Answers to these questions can change quickly, so it's important to pay attention to the news and what customers and analysts are saying.
1. Take control of your own education
Industry events can often be more useful to you than formal coursework and credentials. Try to attend a major industry conference once a year, if you can. Look into local chapters of professional associations and join up. The price of membership often includes access to robust educational programs, as well as opportunities to build your network.
2. Join the conversation
Keeping up with industry trends and insights requires almost continuous maintenance.
Subscribe to newsletters, participate in discussions online, set up Google alerts for industry keywords so you can read the latest news. It's only by keeping up on this front that you'll even know about the technical changes on the horizon.

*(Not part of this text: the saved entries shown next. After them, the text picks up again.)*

(** A request for a column sorts by that column, ascending unless the
    table was already sorted ascending by it; a second request for the
    same column reverses the direction. *)
Theorem requestSort_toggle (k : SortKey) (prev : option SortConfig) :
  ∃ cfg cfg',
    requestSort k prev = Some cfg
    ∧ requestSort k (Some cfg) = Some cfg'
    ∧ key cfg = k ∧ key cfg' = k
    ∧ direction cfg' ≠ direction cfg
    ∧ (direction cfg = dir_desc
       ↔ ∃ p, prev = Some p ∧ key p = k ∧ direction p = dir_asc).
Proof.
  unfold requestSort. do 2 eexists. split; [reflexivity|]. split; [reflexivity|].
  cbn [key direction]. split; [done|]. split; [done|].
  destruct prev as [[pk pd]|]; cbn [key direction].
  - destruct (decide (pk = k ∧ pd = dir_asc)) as [[-> ->]|Hn].
    + rewrite decide_False by (intros [_ ?]; done). split; [done|].
      split; [eauto|done].
    + rewrite decide_True by done. split; [done|]. split; [done|].
      intros (p & [= <-] & Hk & Hd). by destruct Hn.
  - rewrite decide_True by done. split; [done|]. split; [done|].
    by intros (p & ? & _).
Qed.

(** ** The monthly chart of the dashboard *)


Section ChartProperties.

Variable monthLabel : string → string.
Variable accounts : list Account.



End ChartProperties.


(** * Binary64 *)

(** ** Rounding *)

Lemma pow2_pos k : (0 < B64.pow2 k)%Q.
Proof. apply Qpower_0_lt. reflexivity. Qed.

Lemma pow2_neq0 k : ¬ (B64.pow2 k == 0)%Q.
Proof. pose proof (pow2_pos k). lra. Qed.

Lemma pow2_add a b : (B64.pow2 (a + b) == B64.pow2 a * B64.pow2 b)%Q.
Proof. apply Qpower_plus. discriminate. Qed.


Lemma pow2_Z k : (0 ≤ k)%Z → (B64.pow2 k == inject_Z (2 ^ k))%Q.
Proof. intros H. symmetry. exact (Zpower_Qpower 2 k H). Qed.

Lemma pow2_split a b : (B64.pow2 a == B64.pow2 (a - b) * B64.pow2 b)%Q.
Proof. rewrite <-pow2_add. by replace (a - b + b)%Z with a by lia. Qed.

Lemma floor_log2_spec (q : Q) :
  (0 < q)%Q →
  (B64.pow2 (B64.floor_log2 q) <= q)%Q ∧ (q < B64.pow2 (B64.floor_log2 q + 1))%Q.
Proof.
  intros Hq. unfold B64.floor_log2. destruct q as [a b]. cbn [Qnum Qden].
  assert (Ha : (0 < a)%Z).
  { unfold Qlt in Hq. cbn in Hq. lia. }
  destruct (Z.log2_spec a Ha) as [Ha1 Ha2].
  destruct (Z.log2_spec (Zpos b) eq_refl) as [Hb1 Hb2].
  pose proof (Z.log2_nonneg a) as Hla.
  pose proof (Z.log2_nonneg (Zpos b)) as Hlb.
  set (la := Z.log2 a) in *. set (lb := Z.log2 (Zpos b)) in *.
  assert (Hq' : ((a # b) * inject_Z (Zpos b) == inject_Z a)%Q).
  { unfold Qeq. cbn. lia. }
  assert (HB : (0 < inject_Z (Zpos b))%Q) by reflexivity.
  assert (HA1 : (B64.pow2 la <= inject_Z a)%Q).
  { rewrite pow2_Z by done. by rewrite <-Zle_Qle. }
  assert (HA2 : (inject_Z a < B64.pow2 (la + 1))%Q).
  { rewrite pow2_Z by lia. rewrite <-Zlt_Qlt. by rewrite <-Z.add_1_r in Ha2. }
  assert (HB1 : (B64.pow2 lb <= inject_Z (Zpos b))%Q).
  { rewrite pow2_Z by done. by rewrite <-Zle_Qle. }
  assert (HB2 : (inject_Z (Zpos b) < B64.pow2 (lb + 1))%Q).
  { rewrite pow2_Z by lia. rewrite <-Zlt_Qlt. by rewrite <-Z.add_1_r in Hb2. }
  destruct (Qle_bool (B64.pow2 (la - lb)) (a # b)) eqn:E.
  - apply Qle_bool_iff in E. split; [exact E|].
    pose proof (pow2_split (la + 1) lb) as Hs.
    replace (la + 1 - lb)%Z with (la - lb + 1)%Z in Hs by lia.
    pose proof (pow2_pos (la - lb + 1)) as Hp.
    apply (Qmult_lt_r _ _ _ HB). rewrite Hq'.
    eapply Qlt_le_trans; [exact HA2|]. rewrite Hs.
    apply Qmult_le_l; [exact Hp|exact HB1].
  - assert (E' : ¬ (B64.pow2 (la - lb) <= a # b)%Q).
    { intros H. apply Qle_bool_iff in H. congruence. }
    apply Qnot_le_lt in E'. split.
    + pose proof (pow2_split la (lb + 1)) as Hs.
      replace (la - (lb + 1))%Z with (la - lb - 1)%Z in Hs by lia.
      pose proof (pow2_pos (la - lb - 1)) as Hp.
      apply (Qmult_le_r _ _ _ HB). rewrite Hq'.
      eapply Qle_trans; [|exact HA1]. rewrite Hs.
      apply Qmult_le_l; [exact Hp|]. by apply Qlt_le_weak.
    + by replace (la - lb - 1 + 1)%Z with (la - lb)%Z by lia.
Qed.
(* ===== verification/_CoqProject ===== *)
-Q . S2P
Prelude.v
AttPlan.v
Chunk.v
Bytes.v
Lru.v
EraFormat.v
EraReader.v
Sources.v
SlotRanges.v
BlockInfo.v
Samples.v
CanonicalIndex.v
IndexConcurrent.v
PlanSources.v
PlanState.v
PlanSamples.v
Orphans.v
OrphanSources.v
BuildSlot.v
BuildPlan.v
ArchiveWarm.v
Json.v
GoStrings.v
JsonIndent.v
Files.v
Flags.v
Sha256.v
S3Cache.v
Config.v
Fetch.v
Downloader.v
Mirror.v
Merge.v
MergeRoundtrip.v
CanonicalLookup.v
Manifest.v
Archive.v
FirstSeen.v
Server.v
RealBackend.v
Engine.v
Orchestrator.v
RunSafety.v
(* ===== verification/EraFormat.v ===== *)
(** * Package [era], record format ([pkg/era/format.go])

    The e2store records of an ERA file and the slot field of an SSZ
    [SignedBeaconBlock].  An [io.Reader] over a file is the list of the bytes not
    yet read.  [extractSlotFromSignedBeaconBlockSSZ] is also the function of the
    same name of [pkg/beaconapi/blockinfo.go], which repeats it verbatim. *)

From S2P Require Import Prelude Bytes.

(** ** Constants and data *)

Abbreviation typeVersion := 12901%N.  (* 0x3265 *)
Abbreviation typeCompressedSignedBeaconBlock := 1%N.
Abbreviation typeCompressedBeaconState := 2%N.
Abbreviation typeSlotIndex := 12905%N.  (* 0x3269 *)
Abbreviation typeEmpty := 0%N.
Abbreviation recordHeaderLen := 8%nat.
Abbreviation signedBeaconBlockMessageOffset := 100%nat.
Abbreviation slotSize := 8%nat.
Abbreviation SlotsPerEra := 8192%N.

Record recordHeader := mkHeader { recordType : N; recordLength : N }.

(** Every error of the package's parsing and indexing code. *)
Inductive era_error :=
| ErrHeaderTooShort (got : nat)
| ErrSSZTooShort (got : nat)
| ErrMessageOffset (got : N)
| ErrEraFileNotFound (era : N)
| ErrOpen (path : bytes)
| ErrMissingVersion (path : bytes)
| ErrExpectedVersion (got : N) (path : bytes)
| ErrVersionData (path : bytes)
| ErrBlockData (path : bytes) (off : N)
| ErrSnappy
| ErrDecompress (path : bytes) (off : N)
| ErrExtractSlot (path : bytes) (off : N) (e : era_error)
| ErrSkip (rtype : N) (path : bytes) (off : N)
| ErrSkipUnknown (rtype : N) (path : bytes) (off : N)
| ErrReadRecord (path : bytes) (off : N)
| ErrEraRange (startEra endEra : N)
| ErrStatCacheDir
| ErrNotADirectory.

(** ** Operations *)

Definition parseRecordHeader (header : bytes) : outcome era_error recordHeader :=
  if decide (length header < recordHeaderLen)%nat then Err (ErrHeaderTooShort (length header))
  else Ok (mkHeader (le_val (subslice 0 2 header)) (le_val (subslice 2 6 header))).

(** [io.ReadFull] of eight bytes: at the end of the file, or with fewer than eight
    bytes left (which it consumes), there is no header and no error. *)
Definition readRecordHeader (r : bytes) : outcome era_error (option recordHeader) * bytes :=
  if decide (length r < recordHeaderLen)%nat then (Ok None, [])
  else match parseRecordHeader (take recordHeaderLen r) with
       | Ok parsed => (Ok (Some parsed), drop recordHeaderLen r)
       | Err e => (Err e, drop recordHeaderLen r)
       | Panic => (Panic, drop recordHeaderLen r)
       end.

Definition EraNumberForSlot (slot : N) : N := u64_add (slot / SlotsPerEra) 1.

Definition extractSlotFromSignedBeaconBlockSSZ (ssz : bytes) : outcome era_error N :=
  if decide (length ssz < signedBeaconBlockMessageOffset + slotSize)%nat
  then Err (ErrSSZTooShort (length ssz))
  else
    let messageOffset := le_val (subslice 0 4 ssz) in
    if messageOffset =? N.of_nat signedBeaconBlockMessageOffset then
      Ok (le_val (subslice signedBeaconBlockMessageOffset
                    (signedBeaconBlockMessageOffset + slotSize) ssz))
    else Err (ErrMessageOffset messageOffset).

(** ** Specification: writing records *)

Record era_record := mkRecord { er_type : N; er_data : bytes }.

Definition record_ok (r : era_record) : Prop :=
  er_type r < 65536 /\ N.of_nat (length (er_data r)) < 4294967296.

Definition encode_record (r : era_record) : bytes :=
  le_encode 2 (er_type r) ++ le_encode 4 (N.of_nat (length (er_data r)))
    ++ [Byte.x00; Byte.x00] ++ er_data r.

(** The slots an ERA file covers: file 0 holds the genesis state only. *)
Definition era_covers (era slot : N) : Prop :=
  1 <= era /\ (era - 1) * SlotsPerEra <= slot <= era * SlotsPerEra - 1.

(** ** Lemmas *)

Lemma readRecordHeader_encode r rest :
  record_ok r ->
  readRecordHeader (encode_record r ++ rest)
  = (Ok (Some (mkHeader (er_type r) (N.of_nat (length (er_data r))))), er_data r ++ rest).
Proof.
  intros [Ht Hl]. unfold readRecordHeader.
  assert (Hlen : length (encode_record r ++ rest)
                 = (8 + length (er_data r) + length rest)%nat).
  { unfold encode_record. rewrite !length_app, !length_le_encode. cbn. lia. }
  rewrite decide_False by lia.
  assert (Hh : exists t l, le_encode 2 (er_type r) = t
    /\ le_encode 4 (N.of_nat (length (er_data r))) = l
    /\ length t = 2%nat /\ length l = 4%nat /\ le_val t = er_type r
    /\ le_val l = N.of_nat (length (er_data r))).
  { do 2 eexists. split_and!; [done|done|apply length_le_encode..| |];
      apply le_val_encode; cbn; lia. }
  destruct Hh as (t & l & Et & El & Lt & Ll & Vt & Vl).
  unfold encode_record. rewrite Et, El.
  destruct t as [|t0 [|t1 [|]]]; try done. destruct l as [|l0 [|l1 [|l2 [|l3 [|]]]]]; try done.
  cbn - [le_val]. unfold parseRecordHeader. cbn - [le_val].
  unfold subslice. cbn - [le_val]. by rewrite Vt, Vl.
Qed.

Lemma length_encode_record r : length (encode_record r) = (8 + length (er_data r))%nat.
Proof. unfold encode_record. rewrite !length_app, !length_le_encode. done. Qed.

(** A record is its eight header bytes followed by its data. *)
Lemma encode_record_split r : encode_record r = take 8 (encode_record r) ++ er_data r.
Proof.
  trans (take 8 (encode_record r) ++ drop 8 (encode_record r)); [by rewrite take_drop|].
  apply (f_equal (app _)). unfold encode_record. rewrite !app_assoc. by apply drop_app_length'.
Qed.

Lemma readRecordHeader_short r :
  (length r < 8)%nat -> readRecordHeader r = (Ok None, []).
Proof. intros. unfold readRecordHeader. by rewrite decide_True. Qed.

(** A header read is never a panic and consumes exactly eight bytes. *)
Lemma readRecordHeader_cases r :
  ((length r < 8)%nat /\ readRecordHeader r = (Ok None, []))
  \/ (8 <= length r)%nat
     /\ exists h, readRecordHeader r = (Ok (Some h), drop 8 r)
        /\ recordLength h < 4294967296.
Proof.
  unfold readRecordHeader. case_decide; [by left|right]. split; [lia|].
  unfold parseRecordHeader.
  rewrite decide_False by (rewrite length_take; lia).
  eexists. split; [done|]. cbn [recordLength].
  match goal with |- le_val ?l < _ => pose proof (le_val_lt l) as Hb; revert Hb end.
  rewrite length_subslice by (rewrite length_take; lia). cbn. lia.
Qed.

Lemma extractSlot_u64 ssz slot :
  extractSlotFromSignedBeaconBlockSSZ ssz = Ok slot -> u64 slot.
Proof.
  unfold extractSlotFromSignedBeaconBlockSSZ. case_decide; [done|]. case_match; [|done].
  intros [= <-]. match goal with |- u64 (le_val ?l) => pose proof (le_val_lt l) as Hb; revert Hb end.
  rewrite length_subslice by lia. cbn. u64_lia.
Qed.

(** ** Theorems *)

(** C8: [EraNumberForSlot] returns the one ERA file that covers the slot, for every
    [uint64] slot (the addition cannot wrap). *)
Theorem era_number_covers_slot (slot era : N) :
  u64 slot -> (EraNumberForSlot slot = era <-> era_covers era slot).
Proof.
  intros Hu. unfold EraNumberForSlot, era_covers. rewrite u64_add_small by u64_lia.
  split; [intros <-; lia|]. intros (? & ? & ?). lia.
Qed.

Lemma era_number_covers_slot_witness :
  EraNumberForSlot 8192 = 2 /\ era_covers 2 8192.
Proof.
  split; [reflexivity|]. apply (era_number_covers_slot 8192 2); [u64_lia|reflexivity].
Defined.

3. Make friends across generations
Don't assume you don't have anything in common with co-workers who are older or younger than you. Making friends with people who aren't in your age group can help you communicate with a wider variety of people. Getting their perspectives can help provide new ways of looking at the business. Finally, they can keep you dialed into big-picture changes, as well as provide new tools and problem-solving approaches.

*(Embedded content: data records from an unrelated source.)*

(* ===== verification/Sources.v ===== *)
(** * Interface of the canonical block source ([era.Reader] as the backend uses it)

    The backend reads canonical blocks through [Reader.RawBlockSSZ] alone.  The
    class [BlockSource] states what it relies on: the answers are a function of the
    slot that no call changes, a block returned for a slot carries that slot, and
    calls neither panic nor break the reader.  [reader_source] discharges it with
    the theorems of [EraReader]. *)

From S2P Require Import Prelude Bytes Lru EraFormat EraReader.

Class BlockSource (R : Type) := {
  raw_block : N -> R -> outcome era_error (option bytes) * R;
  source_ok : R -> Prop;
  (** what the source holds at each slot *)
  source_block : R -> N -> outcome era_error (option bytes);
  raw_block_result slot r :
    source_ok r -> fst (raw_block slot r) = source_block r slot;
  raw_block_ok slot r :
    source_ok r -> source_ok (snd (raw_block slot r));
  raw_block_stable slot r s :
    source_ok r -> source_block (snd (raw_block slot r)) s = source_block r s;
  source_block_slot r slot ssz :
    source_block r slot = Ok (Some ssz) -> extractSlotFromSignedBeaconBlockSSZ ssz = Ok slot;
  source_block_no_Panic r slot : source_block r slot ≠ Panic
}.

(** ** The ERA reader is such a source *)

Section reader_source.
Context (decompress : bytes -> option bytes) {C : Type} {L : Lru N bytes C}.

Lemma era_block_no_Panic dir slot : era_block decompress dir slot ≠ Panic.
Proof.
  unfold era_block. apply outcome_bind_no_Panic; [apply buildEraIndex_terminates|].
  intros index _. destruct (blocks index !! slot); [|done].
  apply outcome_bind_no_Panic.
  - unfold readRecordDataAt, read_at. repeat case_match; done.
  - intros z _. unfold decompressSnappy. by destruct (decompress z).
Qed.

#[export] Program Instance reader_source : BlockSource (reader C) := {|
  raw_block := RawBlockSSZ decompress;
  source_ok := reader_ok decompress;
  source_block := fun r => era_block decompress (cacheDir r)
|}.
Next Obligation. intros slot r Hr. by apply RawBlockSSZ_spec. Qed.
Next Obligation. intros slot r Hr. by apply RawBlockSSZ_spec. Qed.
Next Obligation.
  intros slot r s Hr. cbn. by destruct (RawBlockSSZ_spec decompress slot r Hr) as (_ & _ & ->).
Qed.
Next Obligation. intros r slot ssz. apply era_block_slot. Qed.
Next Obligation. intros r slot. apply era_block_no_Panic. Qed.
End reader_source.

4. Make relevance a priority
The biggest barrier to doing the work to stay relevant is often just feeling like you don't have time to fit in professional development. But you HAVE to. Think of it like brushing your teeth: It's so much easier to do a little each day, week or month than try to catch up and deal with the consequences after you neglect it for years. I aim to spend a minimum of 2-3 hours a week on professional development.
5. Be aware of the consequences
As relevance slips away from you, the biggest danger is that you slowly become unemployable on the open market. It's totally possible to stick it out "safely" in a certain job for a while, but always try to keep your skills fresh to the best of your ability.